**Recorded information**
(* ===== verification/Fs.v ===== *)
(** The file system (kernel/fs.c, kernel/fs.h, kernel/stat.h): block
    allocator, inodes, inode content, directories and path names.

    Structures on disk are read and written at the offsets C gives their
    fields.  A path is its bytes without the terminating NUL; a file name is
    the char array of DIRSIZ bytes the code uses. *)

From stdpp Require Import base tactics list strings.
From Stdlib Require Import ZArith Lia FunctionalExtensionality.
From coqutil Require Import Byte Word.LittleEndianList.
From S2P Require Import Prelude Riscv Mem Core Spinlock Kalloc Vm State Csr Proc Sleeplock Virtio Bio Block Log.

Local Open Scope Z_scope.
Local Open Scope kern_scope.

(** ** fs.h, stat.h *)

Definition ROOTINO : Z := 1.
Definition FSMAGIC : Z := 0x10203040.
Definition NDIRECT : Z := 12.
Definition NINDIRECT : Z := BSIZE / 4.
Definition MAXFILE : Z := NDIRECT + NINDIRECT.
Definition sizeof_dinode : Z := 64.
Definition IPB : Z := BSIZE / sizeof_dinode.
Definition IBLOCK (i : Z) (sb : superblock) : Z := u32 (i / IPB + sb_inodestart sb).
Definition BPB : Z := BSIZE * 8.
Definition BBLOCK (b : Z) (sb : superblock) : Z := u32 (b / BPB + sb_bmapstart sb).
Definition DIRSIZ : nat := 14.
Definition sizeof_dirent : Z := 16.
Definition T_DIR : Z := 1.
Definition T_FILE : Z := 2.
Definition T_DEVICE : Z := 3.

(** struct superblock at the start of a block. *)
Definition superblock_at (d : list byte) : superblock :=
  mksb (get32 d 0) (get32 d 4) (get32 d 8) (get32 d 12) (get32 d 16) (get32 d 20) (get32 d 24)
       (get32 d 28).

(** struct dinode at offset [off]. *)
Definition dinode_type (d : list byte) (off : Z) : Z := i16 (get_le d off 2).
Definition dinode_major (d : list byte) (off : Z) : Z := i16 (get_le d (off + 2) 2).
Definition dinode_minor (d : list byte) (off : Z) : Z := i16 (get_le d (off + 4) 2).
Definition dinode_nlink (d : list byte) (off : Z) : Z := i16 (get_le d (off + 6) 2).
Definition dinode_size (d : list byte) (off : Z) : Z := get32 d (off + 8).
Definition dinode_addrs (d : list byte) (off : Z) : list Z :=
  List.map (fun k => get32 d (off + 12 + 4 * Z.of_nat k)) (seq 0 13).

(** The bytes of a struct dinode. *)
Definition dinode_bytes (ip : inode) : list byte :=
  le_split 2 (i_type ip) ++ le_split 2 (i_major ip) ++ le_split 2 (i_minor ip) ++
  le_split 2 (i_nlink ip) ++ le_split 4 (i_size ip) ++ concat (List.map (le_split 4) (i_addrs ip)).

(** ** Char arrays (kernel/string.c, on the arrays the file system uses) *)

Fixpoint strncmp_arr (n : nat) (p q : list byte) : Z :=
  match n with
  | O => 0
  | S n' =>
      let a := byte.unsigned (hd Byte.x00 p) in
      let b := byte.unsigned (hd Byte.x00 q) in
      if negb (a =? 0) && (a =? b) then strncmp_arr n' (tl p) (tl q) else a - b
  end.

Definition strncpy_arr (n : nat) (t : list byte) : list byte :=
  let c := cut n t in c ++ List.repeat Byte.x00 (n - length c).

Definition namecmp (s t : list byte) : Z := strncmp_arr DIRSIZ s t.

(** ** Path elements *)

Definition slash : byte := Byte.x2f.

Fixpoint skip_slashes (path : list byte) : list byte :=
  match path with
  | c :: path' => if bool_decide (c = slash) then skip_slashes path' else path
  | [] => []
  end.
Lemma iappend_ok `{HostOk} s x c src : let n := Z.of_nat (length src) in
  mk_ok s -> stored (view s) x c -> i_size x = Z.of_nat (length c) -> on_disk sb_image (view s) x -> 0 <= i_inum x < NINODES ->
  i_size x + n <= MAXFILE * BSIZE -> m_freeblock s + nblk (i_size x + n) - nblk (i_size x) <= FSSIZE ->
  exists s' x', iappend (i_inum x) src n s = Ok tt s' /\ appended s x (c ++ src) s' x'.
Proof.
  intros n Hs Hst Hsize Hod Hi Hmax Hroom. set (z := i_size x) in *. change (MAXFILE * BSIZE) with 274432 in Hmax. pose proof Hst as ((Hdev & Hl & Hmo) & _).
  enough (wp (iappend (i_inum x) src n) (fun _ s' => exists x', appended s x (c ++ src) s' x') s) as W by (apply wp_elim in W as ([] & s' & E & x' & Ha); by exists s', x').
  unfold iappend. run (rinode_run s x Hs Hl Hi Hod). rewrite din_get_size by (done || (fold z; lia)). fold z. rewrite xint_id by lia. cbv zeta. apply wp_bind. eapply wp_mono.
  { apply (wp_loop _ (fun j '(n', off, p, din) s1 => exists k x1, 0 <= k <= n /\ j = n - k /\ n' = n - k /\ off = z + k /\ p = drop (Z.to_nat k) src /\ din = dinode_bytes x1 /\ mk_ok s1 /\
        stored (view s1) x1 (c ++ take (Z.to_nat k) src) /\ img_touched (view s) x (view s1) x1 /\ m_freeblock s1 = m_freeblock s + nblk (z + k) - nblk z /\ m_freeinode s1 = m_freeinode s)
      (fun r s1 => exists x1, r = (z + n, dinode_bytes x1) /\ mk_ok s1 /\ stored (view s1) x1 (c ++ src) /\ img_touched (view s) x (view s1) x1 /\
        m_freeblock s1 = m_freeblock s + nblk (z + n) - nblk z /\ m_freeinode s1 = m_freeinode s)) with (n := n).
    - intros j [[[n' off] p] din] s1 _ (k & x1 & Hk & -> & -> & -> & -> & -> & Hs1 & Hst1 & T1 & F1 & I1). destruct (Z.ltb_spec 0 (n - k)) as [Hlt|Hge].
      2: { apply wp_ret. exists x1. assert (k = n) as -> by lia. rewrite take_ge in Hst1 by lia. done. }
      set (c1 := c ++ take (Z.to_nat k) src) in *. assert (Hc1 : Z.of_nat (length c1) = z + k) by (unfold c1; rewrite length_app, length_take; lia).
      assert (Hp : Z.of_nat (length (drop (Z.to_nat k) src)) = n - k) by (rewrite length_drop; lia).
      assert (Hfr : m_freeblock s1 + fresh (z + k) <= FSSIZE).
      { pose proof (Z.mod_pos_bound (z + k) 1024). rewrite F1. pose proof (nblk_step (z + k) 1 ltac:(lia) ltac:(lia)). pose proof (nblk_mono (z + k + 1) (z + n) ltac:(lia)). lia. }
      destruct (append_chunk s1 x1 c1 (drop (Z.to_nat k) src) Hs1 Hst1) as (s2 & x2 & Hn1 & Hs2 & Hst2 & T2 & F2 & I2 & E); [lia|lia|by rewrite Hc1|].
      rewrite Hc1, Hp in *. cbv zeta in E. rewrite (proj2 (Z.ltb_lt _ MAXFILE)) by (apply Z.div_lt_upper_bound; [done|change MAXFILE with 268; unfold BSIZE; lia]). cbn [negb].
      set (n1 := Z.min (n - k) (u32 (((z + k) / BSIZE + 1) * BSIZE - (z + k)))) in *. unfold wp. rewrite E. cbn [ret]. exists (n - (k + n1)). split; [lia|]. exists (k + n1), x2.
      assert (Hst2' : stored (view s2) x2 (c ++ take (Z.to_nat (k + n1)) src)).
      { rewrite Z2Nat.inj_add, <- take_take_drop, app_assoc by lia. exact Hst2. }
      split_and!; try done; try lia; [by rewrite u32_small by lia; lia| |by eapply touched_trans|replace (z + (k + n1)) with (z + k + n1) by lia; rewrite nblk_step by lia; lia].
      rewrite drop_drop. f_equal. lia.
    - lia.
    - exists 0, x. rewrite take_0, app_nil_r. split_and!; try (done || lia); [apply touched_refl; [apply Hst|by apply view_meta]|rewrite Z.add_0_r; lia]. }
  intros r s1 (x1 & -> & Hs1 & Hst1 & T1 & F1 & I1). pose proof Hst1 as ((Hdev1 & Hl1 & _) & _). rewrite xint_id by lia. rewrite din_set_size by done. set (x' := set_i_size (z + n) x1).
  assert (Ein : i_inum x = i_inum x') by (unfold x'; cbn [i_inum set_i_size]; by rewrite (to_x _ _ _ _ _ _ T1)). rewrite Ein in Hi |- *.
  destruct (winode_run s1 x' Hs1 Hl1 Hi) as (s2 & E2 & Hs2 & V2 & F2 & I2). eapply wp_Ok; [exact E2|]. assert (Hlen : Z.of_nat (length (c ++ src)) = z + n) by (rewrite length_app; lia).
  exists x'. split; [done|rewrite Hlen, F2; fold z; split; [lia|congruence]|]. exists (view s1), x1. rewrite Hlen, V2, Ein. done.
Qed.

**Exercise**
Using the data above, transcribe the lines that run from the line with "Definition T_DIR : Z := 1." to the line with "(length src) in", both ends kept, and output nothing else.

**Response box**
Definition T_DIR : Z := 1.
Definition T_FILE : Z := 2.
Definition T_DEVICE : Z := 3.

(** struct superblock at the start of a block. *)
Definition superblock_at (d : list byte) : superblock :=
  mksb (get32 d 0) (get32 d 4) (get32 d 8) (get32 d 12) (get32 d 16) (get32 d 20) (get32 d 24)
       (get32 d 28).

(** struct dinode at offset [off]. *)
Definition dinode_type (d : list byte) (off : Z) : Z := i16 (get_le d off 2).
Definition dinode_major (d : list byte) (off : Z) : Z := i16 (get_le d (off + 2) 2).
Definition dinode_minor (d : list byte) (off : Z) : Z := i16 (get_le d (off + 4) 2).
Definition dinode_nlink (d : list byte) (off : Z) : Z := i16 (get_le d (off + 6) 2).
Definition dinode_size (d : list byte) (off : Z) : Z := get32 d (off + 8).
Definition dinode_addrs (d : list byte) (off : Z) : list Z :=
  List.map (fun k => get32 d (off + 12 + 4 * Z.of_nat k)) (seq 0 13).

(** The bytes of a struct dinode. *)
Definition dinode_bytes (ip : inode) : list byte :=
  le_split 2 (i_type ip) ++ le_split 2 (i_major ip) ++ le_split 2 (i_minor ip) ++
  le_split 2 (i_nlink ip) ++ le_split 4 (i_size ip) ++ concat (List.map (le_split 4) (i_addrs ip)).

(** ** Char arrays (kernel/string.c, on the arrays the file system uses) *)

Fixpoint strncmp_arr (n : nat) (p q : list byte) : Z :=
  match n with
  | O => 0
  | S n' =>
      let a := byte.unsigned (hd Byte.x00 p) in
      let b := byte.unsigned (hd Byte.x00 q) in
      if negb (a =? 0) && (a =? b) then strncmp_arr n' (tl p) (tl q) else a - b
  end.

Definition strncpy_arr (n : nat) (t : list byte) : list byte :=
  let c := cut n t in c ++ List.repeat Byte.x00 (n - length c).

Definition namecmp (s t : list byte) : Z := strncmp_arr DIRSIZ s t.

(** ** Path elements *)

Definition slash : byte := Byte.x2f.

Fixpoint skip_slashes (path : list byte) : list byte :=
  match path with
  | c :: path' => if bool_decide (c = slash) then skip_slashes path' else path
  | [] => []
  end.
Lemma iappend_ok `{HostOk} s x c src : let n := Z.of_nat (length src) in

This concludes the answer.